= Kenneth A. Bray =

American Episcopal Church priest and sports coach (1879–1953)

Kenneth Augustine Bray (May 26, 1879 – January 9, 1953) was an American Episcopal priest, teacher, sportsman and coach. He founded the athletic program for Iolani School from 1932 to 1953, establishing the "One Team" philosophy touted by many teachers, coaches and students at the school.

==Biography==
Kenneth A. Bray was born on May 26, 1879, in Barrow-in-Furness, Lancashire, England. His father, the Reverend Thomas William Bray, was once a vicar of St. Paul's Church in Aberdeen, Scotland. Father Bray studied at the University of Oxford. He stated, "When I went to Oxford, I did not go in for the scholastic honors as my brothers did," but instead, "I went in for athletics. Mother was disappointed." He earned the Bachelor of Divinity degree from General Theological Seminary in New York City and was ordained in 1909. He coached football, basketball, and baseball at Geneva High School (New York) where he also led the drama club. That overlapped his service as rector of St. Peter's Episcopal Church (Geneva, New York) from 1914 to 1924. During his early teaching years, in 1917, Bray enlisted in the military for service in World War I. He taught both Greek and Latin at St. Stephens College and Nashotah House, Wisconsin. He also taught at Choate School in Wallingford, Connecticut, and The Hill School in Pottstown, Pennsylvania, where he coached basketball, baseball, lacrosse and football.

Father Bray moved to Hawaii in 1932, and taught at Iolani School. During the next two decades of athletics, Father Bray distinguished his players with traditions that exemplified outstanding character qualities of excellence, humility, hard work, discipline and sportsmanship. Numerous championships over two decades came as a result of Bray's coaching, including a "Clean Sweep" of three championships (1950-1951) in football, basketball and baseball in the same school year.
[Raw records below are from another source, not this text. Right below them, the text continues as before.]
(** The lock file may have been made, at most. *)
Lemma wpi_openPinnedLock {A} I q (k : _ -> prog A) Q w : q <> [] -> sib q -> (forall t, kept (tr w) t -> I t) ->
  (forall x w', kept (tr w) (tr w') -> match x with (None, Some err) => is_committed err = false | (Some _, None) => True | _ => False end ->
    wpi e I (k x) Q w') ->
  wpi e I (prog_bind (openPinnedLock q) k) Q w.
Proof.
  intros Hqn Hq HI Hk. unfold openPinnedLock. assert (kept (tr w) (tr (exec e (SOpenCreateNoFollow q) w).2)) as Hkept.
  { cbn. unfold upd. destruct (e_fault e (tick w)); cbn; [apply frame_refl|]. unfold t_open_create_nofollow.
    destruct (t_open_nofollow (tr w) q) as [h|x]; cbn; [destruct (h_kind h); apply frame_refl|].
    destruct x; cbn; try apply frame_refl. unfold t_open_excl. destruct q as [|c q]; [done|].
    destruct (t_parent (tr w) (c :: q)); cbn; [apply frame_refl|].
    destruct (dents (tr w) !! (c :: q)) eqn:En; cbn; [apply frame_refl|by apply frame_add_file]. }
  wbind. wbind. apply wpi_sys; [auto|]. wret. destruct (exec e (SOpenCreateNoFollow q) w) as [[h|x] w1]; cbn in Hkept |- *; [|wret; by apply Hk].
  apply wpi_obs_call; [done|auto|]. intros o w2 Ht2 [->|[n ->]]; [wret; apply Hk; [by rewrite Ht2|done]|].
  apply wpi_ro_bind; [ro_tac|rewrite Ht2; auto|]. intros y w3 Ht3 _. wret. apply Hk; [by rewrite Ht3, Ht2|done].
Qed.

Lemma wpi_ensureRegistryDir I m w : registry_at (tr w) m -> I (tr w) ->
  wpi e I (ensureRegistryDir dir) (fun o w' => tr w' = tr w /\ match o with Some err => is_committed err = false | None => True end) w.
Proof.
  intros [[_ [i Hi]] _] HI. unfold ensureRegistryDir. wbind. apply wpi_sys; [wexec; by case_match|]. wret. wexec.
  destruct (e_fault e (tick w)); cbn; [by wret|]. unfold t_lstat. rewrite Hi. cbn. by wret.
Qed.

Lemma wpi_registry_lock {A} I m (fail : gerr -> A) fn (Q : A -> tree -> Prop) w :
  registry_at (tr w) m -> (forall t, registry_at t m -> I t) ->
  (forall err t, is_committed err = false -> registry_at t m -> Q (fail err) t) ->
  (forall w', registry_at (tr w') m -> wpi e I fn (fun r w'' => I (tr w'') /\ Q r (tr w'')) w') ->
  wpi e I (withLock reg_path fail fn) (fun r w' => Q r (tr w')) w.
Proof.
  intros Hm HI Hfail Hfn. unfold withLock. rewrite bool_decide_eq_false_2 by apply reg_path_ne.
  assert (Dir reg_path = dir) as -> by apply removelast_last.
  wbind. eapply wpi_mono; [eapply wpi_ensureRegistryDir; [exact Hm|auto]|]. intros o w1 [Ht1 Ho]. rewrite <-Ht1 in Hm.
  destruct o as [err|]; [wret; auto|]. rewrite lock_path.
  apply wpi_openPinnedLock; [by destruct dir|by apply longer_sib|intros t Ht; apply HI; by eapply kept_registry|].
  intros x w2 Hk2 Hx. assert (registry_at (tr w2) m) as Hm2 by (by eapply kept_registry).
  destruct x as [[lock|] [err|]]; try done; [|wret; auto].
  wbind. unfold call. apply wpi_sys; [replace (tr _) with (tr w2) by (wexec; by case_match); auto|].
  assert (tr (exec e (SFlock lock) w2).2 = tr w2) as Ht3 by (wexec; by case_match).
  destruct (exec e (SFlock lock) w2) as [[[]|n] w3]; cbn in Ht3 |- *; wret.
  2: { apply wpi_ro_bind; [ro_tac|rewrite Ht3; auto|]. intros y w4 Ht4 _. wret. rewrite Ht4, Ht3. by apply Hfail. }
  rewrite <-Ht3 in Hm2. wbind. wbind. eapply wpi_mono; [apply wpi_returns; [apply returns_recheck|]; apply wpi_ro; [apply ro_recheck|auto]|].
  intros o w4 (Ho4 & Ht4 & _). rewrite <-Ht4 in Hm2.
  assert (forall r w5, I (tr w5) /\ Q r (tr w5) ->
    wpi e I (_ ← sys (SFunlock lock); _ ← sys (SClose lock); Ret r) (fun r w' => Q r (tr w')) w5) as Hend.
  { intros r w5 [HI5 HQ5]. apply Retry.wpi_plain_sys; [done|done|]. intros y w6 Ht6. apply wpi_ro_bind; [ro_tac|by rewrite Ht6|].
    intros z w7 Ht7 _. wret. by rewrite Ht7, Ht6. }
  destruct o as [err|]; [wret; apply Hend; split; [auto|by apply Hfail]|].
  eapply wpi_mono; [by apply Hfn|]. exact Hend.
Qed.

(** What a transaction does to the registry is what its body does. *)
Lemma wpi_with_file {A} I m (fail : gerr -> A) body (Q : A -> tree -> Prop) w :
  registry_at (tr w) m -> (forall t, registry_at t m -> I t) ->
  (forall err t, is_committed err = false -> registry_at t m -> Q (fail err) t) ->
  (forall file w', registry_at (tr w') m -> readable (entries file) -> by_id (entries file) = m ->
    wpi e I (body file) (fun r w'' => I (tr w'') /\ Q r (tr w'')) w') ->
  wpi e I (with_file reg_path fail body) (fun r w' => Q r (tr w')) w.
Proof.
  intros Hm HI Hfail Hbody. unfold with_file. eapply wpi_registry_lock; [exact Hm|done|done|]. intros w' Hm'.
  wbind. eapply wpi_mono; [eapply wpi_loadUnlocked; [exact Hm'|auto]|]. intros x w1 [Ht Hx]. rewrite <-Ht in Hm'.
  destruct x as [file|err]; [by apply Hbody; try apply Hx|]. wret. auto.
Qed.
==Seabiscuit's horseshoe==
In 1939, following the epic victory of Seabiscuit over War Admiral in the match race at Pimlico racetrack in Maryland (1938), Father Bray wrote a letter to Charles S. Howard, the wealthy owner of Seabiscuit. He explained how the display of courage had drawn the admiration of not just of an entire nation, but of young athletes from a small school in Honolulu. He requested one of Seabiscuit's horseshoes. Howard responded with more than a letter. Howard sent one of the shoes Seabiscuit used during the dramatic win against War Admiral. The shoe became a talisman for Iolani football players who would ceremoniously kiss the horseshoe on their bus rides to the old Honolulu Stadium.

==Influence==
Many of Father Bray's "boys" went on to become leading high school and collegiate coaches, teachers, business leaders, and professionals in the medical and dental fields. On June 24, 1981, the Father Kenneth A. Bray Athletic Complex was dedicated at Iolani School. He was honored as a member of the Hawaii Sports Hall of Fame.